Comment l’auteur de ce livre mémorable a-t-il réussi à remplir tout son objet ? Il l’a brièvement, et partiellement, indiqué dans sa Préface. D’abord, très préoccupé de montrer, dans les écrivains qu’il étudiait, « l’homme autant que l’œuvre, et, dans les deux, l’expression d’une société, » il s’est volontairement interdit l’emploi d’une méthode d’exposition toute didactique, et, en quelque sorte, rectiligne. « Sans grand souci des règles de la composition littéraire, écrit-il, j’ai dû accueillir tout ce qui servait mon dessein : détails biographiques, souvenirs personnels, digressions sur des points d’histoire et de politique, sans lesquelles tout serait inintelligible dans les évolutions morales d’un pays si caché.
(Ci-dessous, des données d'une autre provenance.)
(** C7.  The files [main] works on are [iter_paper_files] of the source
    directory: (1) exactly the entries of the tree below it whose name
    ends in [.paper]; (2) each as often as the listing yields it;
    (3) in lexicographic order of their parts; (4) the same list
    whatever order the operating system lists the entries in.  (5) A
    run that got past its checks and created the output directory
    processes the files of that list one after the other, in the order
    of the list: what it adds to the trace after the directory creation
    is, file by file, the announcement of the file followed by its
    export request and its skip message or the creation of its output
    directory and the write of its output; the files so processed are
    all the files of the list exactly when [main] returns, and
    otherwise the files up to the one at which the run ends. *)
Theorem discovery_sorted_and_processed_in_order
        (R : Type) (env : Env R) (args : Args) (w : World R)
        (pd od dr : Path) :
  let listing := rglob (lit "*.paper") pd (scan env pd) in
  let files := iter_paper_files env pd in
  expanduser env (paper_dir args) = Ok pd ->
  expanduser env (output_dir args) = Ok od ->
  expanduser env (dropbox_root args) = Ok dr ->
  (forall p,
      In p files
      <-> exists dir stem,
            node_at (scan env pd) (dir ++ [stem ++ lit ".paper"])
            /\ p = mkPath (root pd) (tail pd ++ dir ++ [stem ++ lit ".paper"]))
  /\ Permutation listing files
  /\ StronglySorted (fun p q => ~ path_lt q p) files
  /\ (forall listed, Permutation listing listed -> sorted listed = files)
  /\ (is_dir env pd = true ->
      opt_truthy (py_or (dropbox_token args)
                        (environ_get env (lit "DROPBOX_ACCESS_TOKEN"))) = true ->
      mkdir env (trace w) od = None ->
      files <> [] ->
      exists tr,
        trace (snd (main env args w)) = trace w ++ Mkdir od :: tr
        /\ batch_events env pd od dr (format args) (extension_of (format args))
                        files (returned (fst (main env args w))) tr).
Proof.
  intros listing files Hpd Hod Hdr.
  split; [ intros p; apply discovered_shape | ].
  split; [ apply sorted_perm | ].
  split.
  { apply sorted_le_lex, sorted_sorted. }
  split; [ intros listed; apply iter_paper_files_any_order | ].
  intros Hd Ht Hmk Hne.
  rewrite (main_run env args Hpd Hod Hdr w Hd Ht Hmk Hne). fold files.
  destruct (loop_events env pd od dr (format args) (extension_of (format args))
                        files (emit (Mkdir od) w)) as (tr & Htr & Hb).
  exists tr. split; [ | exact Hb ].
  rewrite Htr. cbn [emit trace]. rewrite <- app_assoc. reflexivity.
Qed.
(** ** Rejections being logged, and the first success *)

Lemma react_all_rejections n js st :
  Forall (fun j : event => ∃ r, j.2 = Rejects r) js →
  reasons (react_all n js st)
  = reasons st ++ ((fun j : event => carried j.2) <$> js) ∧
  rejectionCount (react_all n js st) = rejectionCount st + length js ∧
  (result st = Pending → rejectionCount st < n →
   result (react_all n js st)
   = if n <=? rejectionCount st + length js
     then Rejected ByReasons else Pending).
Proof.
  intros Hall. revert st. induction Hall as [|j js [r Hj] _ IH]; intros st.
  - cbn. rewrite app_nil_r, Nat.add_0_r. split; [done|]. split; [done|].
    intros HP Hlt. destruct (Nat.leb_spec n (rejectionCount st)); [lia|done].
  - cbn [react_all fold_left]. fold (react_all n js (react n st j.2)).
    destruct (IH (react n st j.2)) as (Hr & Hc & Hres).
    rewrite Hr, Hc, fmap_cons, Hj. cbn [react carried length].
    rewrite rejectLastFailure_reasons, rejectLastFailure_count.
    split; [by rewrite <- app_assoc|]. split; [lia|].
    intros HP Hlt. rewrite Hj in Hres. cbn [react] in Hres.
    pose proof (rejectLastFailure_result n st r HP) as Hone.
    destruct (Nat.eqb_spec (S (rejectionCount st)) n) as [Heq|Hneq].
    + rewrite react_all_result_settled by (by rewrite Hone).
      rewrite Hone.
      destruct (Nat.leb_spec n (rejectionCount st + S (length js)));
        [done|lia].
    + rewrite Hres; [|done|rewrite rejectLastFailure_count; lia].
      rewrite rejectLastFailure_count.
      by replace (S (rejectionCount st) + length js)
        with (rejectionCount st + S (length js)) by lia.
Qed.
(** * A local-file S3 server: path mapping, bucket listing, multipart uploads

    A shallow embedding of [s3server.py] and the properties of its three
    cores: the mapping from (bucket, key) to a file path with optional
    digest sharding, the paginated listing of a bucket, and the
    reassembly of multipart uploads from parts that arrive in any order.

    Python values are modelled as follows.
    - [str] (a Python 2 byte string) is a [list ascii]; literals are
      written [b"..."].
    - [int] is [Z]; [len] results and list indices are [nat].
    - dictionaries are stdpp [gmap]s; objects shared by reference live in
      a heap indexed by locations.
    - exceptions are an outcome of a state-passing computation; the state
      survives a raised exception, as mutation does in Python. *)

From Stdlib Require Import ZArith Ascii String List Lia.
From stdpp Require Import gmap strings list fin_maps sorting.

Local Open Scope Z_scope.

(** ** Byte strings *)

Abbreviation str := (list ascii).

Definition b (s : string) : str := list_ascii_of_string s.

Definition ord (c : ascii) : Z := Z.of_N (N_of_ascii c).

Definition chr (z : Z) : ascii := ascii_of_N (Z.to_N z).

(** ** hashlib.md5 (RFC 1321)

    The digest is a library function of the Python runtime; it is
    modelled here on 32-bit words kept in [Z], every addition reduced
    with [mask32]. *)

Module MD5.

Definition mask32 (x : Z) : Z := Z.land x 0xffffffff.

Definition not32 (x : Z) : Z := Z.lxor x 0xffffffff.

Definition rotl32 (x c : Z) : Z :=
  mask32 (Z.lor (Z.shiftl x c) (Z.shiftr x (32 - c))).

Definition shifts : list Z :=
  [7; 12; 17; 22; 7; 12; 17; 22; 7; 12; 17; 22; 7; 12; 17; 22;
   5;  9; 14; 20; 5;  9; 14; 20; 5;  9; 14; 20; 5;  9; 14; 20;
   4; 11; 16; 23; 4; 11; 16; 23; 4; 11; 16; 23; 4; 11; 16; 23;
   6; 10; 15; 21; 6; 10; 15; 21; 6; 10; 15; 21; 6; 10; 15; 21].

Definition sines : list Z :=
  [0xd76aa478; 0xe8c7b756; 0x242070db; 0xc1bdceee;
   0xf57c0faf; 0x4787c62a; 0xa8304613; 0xfd469501;
   0x698098d8; 0x8b44f7af; 0xffff5bb1; 0x895cd7be;
   0x6b901122; 0xfd987193; 0xa679438e; 0x49b40821;
   0xf61e2562; 0xc040b340; 0x265e5a51; 0xe9b6c7aa;
   0xd62f105d; 0x02441453; 0xd8a1e681; 0xe7d3fbc8;
   0x21e1cde6; 0xc33707d6; 0xf4d50d87; 0x455a14ed;
   0xa9e3e905; 0xfcefa3f8; 0x676f02d9; 0x8d2a4c8a;
   0xfffa3942; 0x8771f681; 0x6d9d6122; 0xfde5380c;
   0xa4beea44; 0x4bdecfa9; 0xf6bb4b60; 0xbebfbc70;
   0x289b7ec6; 0xeaa127fa; 0xd4ef3085; 0x04881d05;
   0xd9d4d039; 0xe6db99e5; 0x1fa27cf8; 0xc4ac5665;
   0xf4292244; 0x432aff97; 0xab9423a7; 0xfc93a039;
   0x655b59c3; 0x8f0ccc92; 0xffeff47d; 0x85845dd1;
   0x6fa87e4f; 0xfe2ce6e0; 0xa3014314; 0x4e0811a1;
   0xf7537e82; 0xbd3af235; 0x2ad7d2bb; 0xeb86d391].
Il n’y a peut-être qu’une règle, c’est d’éclairer par tous les moyens l’objet que l’on montre, et de le faire comprendre et toucher sous toutes ses faces[1]. » De plus, et toutes les fois qu’il s’agit de nous faire entendre tel trait de caractère ou telle nuance de beauté peu conforme à nos manières habituelles de voir ou de sentir, il s’ingénie à multiplier les comparaisons, les moyens termes, les rapprochemens, tous les innombrables états intermédiaires que lui suggère sa vaste culture et qui, peu à peu, par degrés insensibles, nous acheminent à l’intelligence plus complète de l’objet à définir. « Mourasof, — dira-t-il, par exemple, d’un héros de Gogol, — Mourasof, c’est M. Madeleine des Misérables, dégonflé du grand souffle épique[2]. » Un long portrait détaillé nous en apprendra moins que cette simple ligne. « Tourguénef, dira-t-il encore, a la grâce et la poésie de Corot ; Tolstoï, la grandeur simple de Rousseau ; Dostoïevski, l’âpreté

  1. Le Roman russe, 7e édition, p. X.
  2. Id., p. 122.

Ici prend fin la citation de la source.